Ama işte bu durumun da sadece hisse ile ilgili olmadığını söylemek istiryorum. Umarım demokrasi ve hukuku iyice zedeleyerek, dış ilişkilerimizde de büyük sorunlar içinde kalarak ekonomiyi ekstra bir krize sokmayız. Çünkü yeniden bir finansal ve devamında da ekonomik kriz yaşayacak olursak, tüm beklentiler planlar bir çok hisse için ötelenir. Çünkü yabancılar sıkılıp yeter diye satarlarsa, o zaman bu satışları karşılayacak para uzun süre çıkmaz. 2001 krizi zamanında yanlış hatırlamıyorsam yabancı takası % 40'lara inmişti.
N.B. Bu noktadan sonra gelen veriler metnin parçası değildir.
Lemma run_completions {M} `{!LoopKernel M} ss (m m' : M) cqes : k_run ss m cqes m' ->
  Forall2 completion_of cqes (filter posts_cqe ss).
Proof.
  induction 1 as [|s ss m m1 m2 cqes fl He Hr IH]; [done|]. rewrite filter_cons. destruct (posts_cqe s); cbn; [|done].
  by constructor.
Qed.

(** The result the coroutine ends up with. *)
Definition result_of (cqes : list io_uring_cqe) (r : Z) : Z := foldl (fun r c => fold_res c r) r cqes.

Lemma fold_planned c s op w r : completion_of c s -> planned s (op, w) ->
  fold_res c r = let io := if is_ublk_io_cmd op then full_result w else r in
                 if (full_result w <? 0) && (0 <=? io) then full_result w else io.
Proof. intros [Hu Hr] [Ho Hw]. unfold fold_res, ublksrv_tgt_process_cqe. cbn in *. by rewrite Hu, Hr, Hw, Ho. Qed.

Lemma plan_result iod d tag qid pos buf ss cqes : is_rw iod -> 0 <= lo_len iod ->
  Forall2 planned ss (rw_plan iod d tag qid pos buf) -> Forall2 completion_of cqes (filter posts_cqe ss) ->
  result_of cqes 0 = lo_len iod.
Proof.
  intros Hrw Hlen. assert (Hop : is_ublk_io_cmd (ublksrv_get_op iod) = true) by (by destruct Hrw as [-> | ->]).
  assert (Hfull : forall buf fl fb rw, full_result (fs_rw iod d buf fl fb rw) = lo_len iod) by (intros; unfold fs_rw; by destruct (_ =? UBLK_IO_OP_READ)).
  assert (Hpost : forall s x buf fl fb rw, planned s (x, fs_rw iod d buf fl fb rw) -> posts_cqe s = true).
  { intros s x b fl fb rw [_ Hw]. cbn in Hw. unfold posts_cqe. rewrite Hw. unfold fs_rw. by destruct (_ =? UBLK_IO_OP_READ). }
  assert (Hneg : (lo_len iod <? 0) = false) by (apply Z.ltb_ge; lia).
  assert (Hmain : forall s c buf fl fb rw r, planned s (ublksrv_get_op iod, fs_rw iod d buf fl fb rw) -> completion_of c s ->
    fold_res c r = lo_len iod).
  { intros s c b fl fb rw r Hs Hc. rewrite (fold_planned c s _ _ r Hc Hs). cbv zeta. by rewrite Hop, Hfull, Hneg. }
  unfold rw_plan, result_of. intros Hpl Hc.
  destruct (auto_zc d); [|destruct (zero_copy d); [|destruct (user_copy d)]].
  - apply Forall2_cons_inv_r in Hpl as (s&ss'&Hs&->%Forall2_nil_inv_r&->). rewrite filter_cons, (Hpost _ _ _ _ _ _ Hs) in Hc.
    apply Forall2_cons_inv_r in Hc as (c&cs&Hc&->%Forall2_nil_inv_r&->). cbn [foldl]. by eapply Hmain.
  - apply Forall2_cons_inv_r in Hpl as (s0&ss0&Hs0&(s1&ss1&Hs1&(s2&ss2&Hs2&->%Forall2_nil_inv_r&->)%Forall2_cons_inv_r&->)%Forall2_cons_inv_r&->).
    rewrite !filter_cons, (Hpost _ _ _ _ _ _ Hs1) in Hc.
    assert (posts_cqe s0 = false) as E0 by (unfold posts_cqe; by rewrite (proj2 Hs0)).
    assert (posts_cqe s2 = true) as E2 by (unfold posts_cqe; by rewrite (proj2 Hs2)). rewrite E0, E2 in Hc. cbn [decide] in Hc.
    apply Forall2_cons_inv_r in Hc as (c1&cs1&Hc1&(c2&cs2&Hc2&->%Forall2_nil_inv_r&->)%Forall2_cons_inv_r&->). cbn [foldl].
    rewrite (Hmain _ _ _ _ _ _ _ Hs1 Hc1), (fold_planned c2 s2 _ _ _ Hc2 Hs2). done.
  - destruct Hrw as [Ho|Ho]; rewrite Ho in *; cbn [Z.eqb UBLK_IO_OP_READ UBLK_IO_OP_WRITE] in *;
      apply Forall2_cons_inv_r in Hpl as (s0&ss0&Hs0&(s1&ss1&Hs1&->%Forall2_nil_inv_r&->)%Forall2_cons_inv_r&->);
      assert (posts_cqe s0 = true) as E0 by (unfold posts_cqe; by rewrite (proj2 Hs0));
      assert (posts_cqe s1 = true) as E1 by (unfold posts_cqe; by rewrite (proj2 Hs1)); rewrite !filter_cons, E0, E1 in Hc; cbn [decide] in Hc;
      apply Forall2_cons_inv_r in Hc as (c1&cs1&Hc1&(c2&cs2&Hc2&->%Forall2_nil_inv_r&->)%Forall2_cons_inv_r&->); cbn [foldl];
      rewrite (fold_planned c1 s0 _ _ _ Hc1 Hs0), (fold_planned c2 s1 _ _ _ Hc2 Hs1); cbn; by rewrite !Hneg.
  - apply Forall2_cons_inv_r in Hpl as (s&ss'&Hs&->%Forall2_nil_inv_r&->). rewrite filter_cons, (Hpost _ _ _ _ _ _ Hs) in Hc.
    apply Forall2_cons_inv_r in Hc as (c&cs&Hc&->%Forall2_nil_inv_r&->). cbn [foldl]. by eapply Hmain.
Qed.
(** Accepting a request of a supported operation sends exactly one
    message for it and leaves it awaiting the reply to that message: the
    generation is the next one, the request is counted in flight and linked
    into the chain, and the tag stays with the target until the reply comes. *)
Theorem nbd_request_sent `{!UringProgress R} q A i iod d c :
  qsim q A -> a_tags A !! i = Some TTarget -> get_iod q (Z.of_nat i) = Some iod ->
  is_u16 (nr_sectors iod) -> req_to_nbd_cmd_type iod <> -1 ->
  get_nio q (Z.of_nat i) = Some d -> nbd_cos (private_data q) !! i = Some c ->
  exists q' req ud, __nbd_handle_io_async msg_addr (Z.of_nat i) q = Some q' /\
    awaiting i req q' /\ qsim q' A /\
    ring_log (ring q') = ring_log (ring q) ++ [send_sqe q (Z.of_nat i) ud] /\
    user_data_to_tag ud = Z.of_nat i /\
    req = __nbd_build_req (q_id q) (Z.of_nat i) (u32 (cmd_cookie d + 1)) iod (req_to_nbd_cmd_type iod)
            (mk_nbd_request NBD_REQUEST_MAGIC 0 0 0 0) /\
    in_flight_ios (qd q') = u16 (in_flight_ios (qd q) + 1) /\
    chained_send_ios (qd q') = u32 (chained_send_ios (qd q) + 1) /\
    last_send_sqe (qd q') = Some (last_slot (ring q')).
Proof.
  intros Hs Ht Hiod Hn Htype Hd Hc. unfold __nbd_handle_io_async. rewrite Hiod. cbn [mbind option_bind].
  rewrite (proj2 (Z.eqb_neq _ _) Htype), Hd. cbn [mbind option_bind].
  set (cookie := u32 (cmd_cookie d + 1)). set (req := __nbd_build_req _ _ _ _ _ _).
  set (q1 := put_nio _ _ _). set (iov1 := if _ =? UBLK_IO_OP_WRITE then _ else _).
  assert (Hs1 : qsim q1 A) by (by do 2 apply qsim_upd).
  unfold nbd_again. destruct (nbd_queue_req_spec q1 A i iod Hs1 Ht Hiod Hn)
    as (ud&r&q2&->&Htag&Hlog&Hs2&Hr2&->). cbn [mbind option_bind].
  change (1 <? 0) with false. cbn iota.
  eexists _, req, ud. split; [done|].
  assert (Hlt : (i < length (nbd_ios (private_data q)))%nat).
  { rewrite get_nio_nat in Hd. by eapply lookup_lt_Some. }
  split.
  { exists cookie, iov1. unfold put_nco, upd_q, upd, get_nio, q1, put_nio, upd_q, upd. qsimpl. nsimpl.
    rewrite !Nat2Z.id. split; [apply list_lookup_insert_eq; by eapply lookup_lt_Some|].
    split; [by apply list_lookup_insert_eq|]. split; [apply u32_bound|done]. }
  split; [by apply qsim_upd|]. split; [done|]. split; [done|]. split; [done|].
  split; [done|]. split; [done|]. done.
Qed.

(** An operation the target does not support is answered with -EIO, but
    the request is uncounted without having been counted: with nothing in
    flight the 16-bit counter wraps to 65535. *)
Theorem nbd_unsupported_op_underflow `{!UringProgress R} q A i iod d :
  qsim q A -> a_tags A !! i = Some TTarget -> get_iod q (Z.of_nat i) = Some iod ->
  req_to_nbd_cmd_type iod = -1 -> get_nio q (Z.of_nat i) = Some d -> is_s32 (nbd_done d - EIO) ->
  in_flight_ios (qd q) = 0 ->
  exists q', __nbd_handle_io_async msg_addr (Z.of_nat i) q = Some q' /\
    qsim q' (send i UBLK_IO_COMMIT_AND_FETCH_REQ (Some (- EIO)) A) /\
    in_flight_ios (qd q') = 65535.
Proof.
  intros Hs Ht Hiod Htype Hd Hdone Hinf. unfold __nbd_handle_io_async. rewrite Hiod. cbn [mbind option_bind].
  rewrite Htype, Z.eqb_refl.
  destruct (nbd_finish_spec q A i d (- EIO) Hs Ht Hd) as (q'&->&Hs'&_&Hqd); [done|..].
  { by rewrite Z.add_comm, Z.add_opp_r. }
  exists q'. split; [done|]. split; [done|]. rewrite Hqd, Hinf. done.
Qed.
Benzer şekilde ülkenin ekonomik ayarları iyice kaçacak olursa böyle bir yabancı takası borsayı allak bullak eder. Bu hisselerin pahalı olduğu için yaşanmaz. Türkiye'ye olan inanç kaybolduğu, hukuka olan güvenin azaldığı gibi nedenlerle yaşanır. Hisseler iskonolu iken daha da iskontolu olur.
Derdim bunu yaşamadan ülkeyi ayağa kaldırmak. Yoksa 2002'de dünya sıralamasında çıktığımız 17'ncilikten yeniden 20'nci sıraya inmiş durumdayız. Üstüne bir kriz daha yaşarsak o zaman bu sıralamada 24'lerin bile altına ineriz. Yazık değil mi bu kadar geçen süreye.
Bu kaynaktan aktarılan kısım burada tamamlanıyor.